* **Study material**

·····

Lemma runf_add_block s : ready (mem s) -> dir_map (concat L) !! nm = None ->
  runf (add_block cindex child name (Z.of_nat nl)) r s (entry_added s).
Proof.
  intros Rd Hnew. pose proof (rd_dir _ Rd) as D. pose proof (di_small _ _ _ _ _ _ _ D) as Hbs. pose proof (rd_repr _ Rd) as R.
  pose proof (bsize_cases _ (r_ok _ _ _ _ _ R)) as [Hcases _]. unfold add_block. fstep. apply runf_grow; [done| |].
  { intros rc s1 Hrc Hf Hs Hh Hl. rewrite (proj2 (Z.eqb_neq _ _)) by done. cbn [negb]. fstep. by apply not_added. }
  intros a E' s1 G Pr. rewrite (Z.eqb_refl EOK). cbn [negb]. fstep. apply runf_noread.
  { intros rc b s2 Hf Hq Hh. rewrite (proj2 (Z.eqb_neq _ _)) by (by apply failed_neq). cbn [negb]. fstep. by eapply left_behind. }
  intros s2 Hx2 Hd2 Hh2 Hl2. rewrite (Z.eqb_refl EOK). cbn [negb]. fstep. assert (a ∈ F ∪ U) as Hin by (apply elem_of_union; left; apply G).
  assert (a ∈ F \/ a ∈ U) as Hin' by (by apply elem_of_union). destruct (block_apart _ Rd a Hin') as [Ai As]. assert (0 < dev_bsize) as H0' by lia.
  assert (0 < 128) as H128 by lia.
  pose proof (clear_apart _ _ _ _ _ a (rd_name_clear _ Rd) (proj1 Hnl) H0' Hin) as An. pose proof (clear_apart _ _ _ _ _ a (rd_child_clear _ Rd) H128 H0' Hin) as Ac.
  pose proof (filled_kept _ _ _ _ Rd G (mem s2) Hx2) as Hk.
  assert (forall x, elsewhere (mem s) ino x -> ~ in_block a x -> ld8 (mem s2) x = ld8 (mem s) x) as He.
  { intros x He Hno. rewrite <- (gr_else _ _ _ _ G x He). unfold ld8. by rewrite Hx2. }
  apply (runf_fill a s2 (held s1)); try done.
  - rewrite (kept_block_size _ _ Hk). apply D.
  - rewrite Hcases. replace (1024 * 2 ^ _) with (256 * 2 ^ fget sb_log_block_size (mem s) sb * 4) by lia. apply Z.mod_mul. lia.
  - unfold has_csum. rewrite (kept_ro_com _ _ Hk), (kept_types _ _ Hk). by apply ready_types.
  - rewrite <- (rd_name _ Rd). apply bytes_of_on. intros x Hx. destruct (rd_name_clear _ Rd x Hx) as [He1 He2]. apply He; [done|by apply He2].
  - intros m' l' Hx' Hb Hv Hent. fstep. assert (0 < a < dev_blocks) as Ha by (apply Hfree, G). apply (runf_put (dirty_inode r) a _ (held s1)); [done|lia|done|]. fstep.
    assert (new_type (mem s2) sb child = new_type (mem s) sb child) as Et.
    { apply new_type_on; [done|]. intros x Hx. destruct (rd_child_clear _ Rd x Hx) as [He1 He2]. apply He; [done|by apply He2]. }
    rewrite Et in Hent. apply (filled_added s s1 a E' Rd G Pr _ l'); try done; [|apply Pr]. intros x Hx. rewrite Hx' by done. by apply Hx2.
Qed.

(** ** The whole call *)

Lemma added_in_room s m1 i p s' : ready (mem s) -> (forall x, m1 x = mem s x) ->
  added r E [] P L nm cindex child m1 i p (mem s') -> held s' = held s -> last_inode_bg_id s' = last_inode_bg_id s -> entry_added s EOK r s'.
Proof.
  intros Rd Hm1 (l' & Hp & Hx & D & Hmap) Hh Hl.
  assert (p ∈ U) as Hp' by (apply Hown; by eapply list_elem_of_lookup_2).
  assert (forall x, ~ in_block p x -> mem s' x = mem s x) as Hx' by (intros x Hn'; by rewrite Hx).
  destruct (block_contents (mem s) (mem s') F U p) as [R2 I2]; [apply Rd|by right|done|].
  split; [done|]. split; [done|]. split; [done|]. split; [done|]. split.
  { intros x _ Hno. unfold ld8. f_equal. apply Hx', Hno. apply elem_of_union. by right. }
  exists F, U, E, P. split; [by left|]. split; [done|]. split; [apply (di_file _ _ _ _ _ _ _ D)|]. rewrite (Z.eqb_refl EOK).
  exists (<[i := l']> L). split; [done|]. rewrite Hmap. do 2 f_equal. apply new_type_ext; intros x _; apply Hm1.
Qed.

Lemma entry_added_weaken s s1 rc r' s' : ready (mem s) -> (forall x, mem s1 x = mem s x) -> held s1 = held s ->
  last_inode_bg_id s1 = last_inode_bg_id s -> entry_added s1 rc r' s' -> entry_added s rc r' s'.
Proof.
  intros Rd Hx Hh Hl (A1 & A2 & A3 & A4 & A5 & A6). assert (same (mem s) (mem s1)) as Hs by (intros x; unfold ld8; by rewrite Hx).
  split; [done|]. split; [congruence|]. split; [congruence|]. split; [intros I Dirs Ri; by eapply A4, irepr_same|]. split.
  { intros x He Hno. rewrite A5; [apply Hs| |done]. apply (elsewhere_keeps (mem s)); [apply (r_ok _ _ _ _ _ (rd_repr _ Rd))|by apply same_keeps|done]. }
  assert (new_type (mem s1) sb child = new_type (mem s) sb child) as Et by (apply new_type_ext; intros x _; apply Hx).
  rewrite Et in A6. done.
Qed.

Lemma runf_add_entry s : ready (mem s) -> dir_map (concat L) !! nm = None ->
  runf (ext4_dir_add_entry name (Z.of_nat nl) cindex child) r s (entry_added s).
Proof.
  intros Rd Hnew. pose proof (rd_dir _ Rd) as D. pose proof (di_small _ _ _ _ _ _ _ D) as Hbs. unfold ext4_dir_add_entry. fsteps.
  rewrite (di_plain _ _ _ _ _ _ _ D). fsteps. unfold total_blocks.
  rewrite (fb_size _ _ _ _ _ (di_file _ _ _ _ _ _ _ D)), (di_bsize _ _ _ _ _ _ _ D), Z.div_mul by lia.
  pose proof (fb_count _ _ _ _ _ (di_file _ _ _ _ _ _ _ D)) as Hcnt. rewrite uw_small, Nat2Z.id by lia. assert (0 < dev_bsize) as H0' by lia.
  assert (0 < 128) as H128 by lia. assert (forall b, b ∈ P -> b ∈ F ∪ U) as HP by (intros b Hb; apply elem_of_union; right; by apply Hown).
  eapply runf_mono; [apply (runf_add_loop r E [] P L (conj Hdev (or_introl eq_refl)) name nl nm) with (k := O); try done; try apply Rd|].
  - by intros b ?%elem_of_nil.
  - lia.
  - intros b Hb. eapply clear_apart; [apply Rd|lia|done|by apply HP].
  - intros b [Hb%elem_of_nil|Hb]; [done|]. eapply clear_apart; [apply Rd|lia|done|by apply HP].
  - intros out r' s1 (-> & A1 & A2 & A3). destruct A3 as [(m1 & i & p & -> & T1 & A & _)|(Ho & T1 & A)].
    + fstep. apply (added_in_room s m1 i p); try done. intros x. apply T1. by intros b ?%elem_of_nil.
    + assert (forall x, mem s1 x = mem s x) as Hx by (intros x; apply T1; by intros b ?%elem_of_nil). destruct out as [rc|].
      * fstep. apply not_added; try done; [by apply failed_neq|by left|]. intros x. unfold ld8. by rewrite Hx.
      * eapply runf_mono; [apply runf_add_block; [by apply (ready_same (mem s))|done]|]. intros rc r' s'. by apply entry_added_weaken.
Qed.

(** C6. Adding a name that a directory without an index does not have, on an open
    device: the extents of the directory are in its inode with room for one more, the
    goal for a new block lies in the file system, name and child lie outside the blocks
    of the file system ([ready]).  On success the directory maps the name to the inode
    number and type of the child and every other name as before; the entry went into one
    of its blocks or into a block that was free and is now the last of the directory.
    An error of the device or of memory, or a full file system, leaves the blocks the
    directory had, and so their names, as they were; if a block had been appended
    already, it stays at the end of the file with contents that nothing has
    initialised.  In all cases the bitmaps and counters represent the blocks again. *)
Theorem directory_add s : ready (mem s) -> dir_map (concat L) !! nm = None ->
  runf (ext4_dir_add_entry name (Z.of_nat nl) cindex child) r s (entry_added s).
Proof. apply runf_add_entry. Qed.
End one.
End add.

(** ** The sample *)

#[local] Existing Instance sample_device.

Lemma laid_other a l m x : x < a \/ a + Z.of_nat (length l) <= x -> laid a l m x = m x.
Proof. intros Hx. unfold laid. case_if; [lia|done]. Qed.

(** Laying bytes into a data block matters to no bitmap. *)
Lemma laid_repr m F U b l : repr 5 sample_inode m F U -> keeps sample_fs m -> 9 <= b -> Z.of_nat (length l) <= 1024 ->
  repr 5 sample_inode (laid (buf b) l m) F U /\ keeps sample_fs (laid (buf b) l m).
Proof.
  intros R Hk Hb Hl. assert (data_blocks m 5 b 1) as Hd.
  { destruct (sample_data b Hb) as (D1 & D2 & D3 & D4). split_and!; [done|done|done|]. intros g Hg. rewrite (kept_groups _ _ (proj1 Hk)) in Hg.
    pose proof (ok_desc_size _ sample_ok) as Hds.
    rewrite (kept_desc_block _ _ (proj1 Hk)), (kept_bitmap _ _ Hk Hds), (kept_ibitmap _ _ Hk Hds) by done. by apply D4. }
  assert (forall x, x < buf b \/ buf (b + 1) <= x -> ld8 (laid (buf b) l m) x = ld8 m x) as Hon.
  { intros x Hx. unfold ld8. rewrite laid_other; [done|]. unfold buf in *. change dev_bsize with 1024 in *. lia. }
  split; [by apply (repr_contents 5 sample_inode b 1 m)|]. eapply geometry_trans; [exact Hk|]. by apply (contents_keeps 5 sample_inode b 1 m _ F U).
Qed.

Lemma sample_dir_repr : repr 5 sample_inode sample_dir sample_free sample_owned /\ keeps sample_fs sample_dir.
Proof.
  assert (forall x, ~ ino_data sample_inode x -> ld8 (fset ino_mode sample_fs sample_inode 0x41ED) x = ld8 sample_fs x) as Hon.
  { intros x Hx. unfold ino_data, ino_count in Hx. by rewrite ld8_fset by (cbn; lia). }
  pose proof (repr_data 5 sample_inode _ _ _ _ sample_repr Hon) as R0. pose proof (data_keeps 5 sample_inode _ _ _ _ sample_repr Hon) as K0.
  destruct (laid_repr _ _ _ 11 ([2; 0; 0; 0; 12; 0; 1; 2; 46; 0; 0; 0; 2; 0; 0; 0; 0xF4; 3; 2; 2; 46; 46] ++ repeat 0 1002) R0 K0) as [R1 K1]; [done|by vm_compute|].
  destruct (laid_repr _ _ _ 12 ([12; 0; 0; 0; 0; 4; 5; 1; 104; 101; 108; 108; 111] ++ repeat 0 1011) R1 K1) as [R2 K2]; [done|by vm_compute|].
  apply (laid_repr _ _ _ 40 [104; 101; 108; 108; 111; 119; 111; 114; 108; 100] R2 K2); [done|by vm_compute].
Qed.

(** Memory after the inode and before the blocks of the data, or far behind them. *)
Lemma sample_clear a n : (forall x, a <= x < a + n -> sample_inode + 128 <= x < buf 11 \/ buf 29 <= x) ->
  clear_of sample_dir sample_inode (sample_free ∪ sample_owned) a n.
Proof.
  intros Hx x Hin. specialize (Hx x Hin). assert (groups sample_dir = 1 /\ desc_block sample_dir 0 = 2 /\ bitmap sample_dir 0 = 3) as (V1 & V2 & V3)
    by (vm_compute; tauto). unfold elsewhere, in_block. unfold sample_inode, buf in *. cbn [dev_bufs dev_bsize fs_sb sample_device] in *. split.
  - split; [lia|]. split; [lia|]. intros g Hg. rewrite V1 in Hg. replace g with 0 by lia. rewrite V2, V3. lia.
  - intros b. unfold sample_free, sample_owned. rewrite elem_of_union, !elem_of_block_range. lia.
Qed.

Lemma sample_ready : ready 5 [Extent 0 2 0 11] [11; 12] sample_records sample_free sample_owned (InodeRef 5 sample_inode 1 false)
  (sample_inode + 128) (buf 40 + 5) 5 [119; 111; 114; 108; 100] sample_dir.
Proof.
  destruct sample_dir_repr as [R K]. constructor; cbn [ir_inode ir_index].
  - apply sample_directory.
  - exact R.
  - assert (nmax sample_dir (ext_inode_hdr sample_inode) = 4) as -> by (by vm_compute). done.
  - destruct (sample_goal 2 ltac:(lia)) as [G1 G2]. split; [done|]. intros e E1 E2 HN. eapply legal_keeps; [exact K|]. by eapply G2.
  - by vm_compute.
  - apply sample_clear. intros x Hx. unfold sample_inode, buf in *. cbn [dev_bufs dev_bsize sample_device] in *. lia.
  - apply sample_clear. intros x Hx. unfold sample_inode, buf in *. cbn [dev_bufs dev_bsize sample_device] in *. lia.
Qed.

Lemma directory_add_witness :
  runf (ext4_dir_add_entry (buf 40 + 5) 5 13 (sample_inode + 128)) (InodeRef 5 sample_inode 1 false) (Fs sample_dir ∅ [] 0 0 ∅)
    (fun rc r' s' => held s' = [] /\ (rc = EOK -> exists E' P' L', directory (mem s') 1 sample_inode E' [] P' L' /\
       dir_map (concat L') !! [119; 111; 114; 108; 100] = Some (13, 0))).
Proof.
  eapply runf_mono.
  - apply (directory_add 5 [Extent 0 2 0 11] [11; 12] sample_records sample_free sample_owned (InodeRef 5 sample_inode 1 false)
      13 (sample_inode + 128) (buf 40 + 5) 5 [119; 111; 114; 108; 100]).
    + done.
    + lia.
    + lia.
    + vm_compute. split_and!; congruence.
    + by vm_compute.
    + done.
    + by vm_compute.
    + intros a. unfold sample_free. rewrite elem_of_block_range. cbn [dev_blocks sample_device]. lia.
    + intros p. unfold sample_owned. rewrite !elem_of_cons, elem_of_nil, elem_of_block_range. lia.
    + apply sample_ready.
    + by vm_compute.
  - intros rc r' s' (_ & Hh & _ & _ & _ & F' & U' & E' & P' & _ & _ & _ & Hc). split; [exact Hh|]. intros ->. rewrite (Z.eqb_refl EOK) in Hc.
    destruct Hc as (L' & D & Hm). exists E', P', L'. split; [exact D|]. rewrite Hm, lookup_insert_eq. by vm_compute.
Defined.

·····

* **Problem to solve**
Repeat word for word the lines running from the line containing "- apply (directory_add" to the end of the entries above, inclusive.

* **Solution to this exercise**
  - apply (directory_add 5 [Extent 0 2 0 11] [11; 12] sample_records sample_free sample_owned (InodeRef 5 sample_inode 1 false)
      13 (sample_inode + 128) (buf 40 + 5) 5 [119; 111; 114; 108; 100]).
    + done.
    + lia.
    + lia.
    + vm_compute. split_and!; congruence.
    + by vm_compute.
    + done.
    + by vm_compute.
    + intros a. unfold sample_free. rewrite elem_of_block_range. cbn [dev_blocks sample_device]. lia.
    + intros p. unfold sample_owned. rewrite !elem_of_cons, elem_of_nil, elem_of_block_range. lia.
    + apply sample_ready.
    + by vm_compute.
  - intros rc r' s' (_ & Hh & _ & _ & _ & F' & U' & E' & P' & _ & _ & _ & Hc). split; [exact Hh|]. intros ->. rewrite (Z.eqb_refl EOK) in Hc.
    destruct Hc as (L' & D & Hm). exists E', P', L'. split; [exact D|]. rewrite Hm, lookup_insert_eq. by vm_compute.
Defined.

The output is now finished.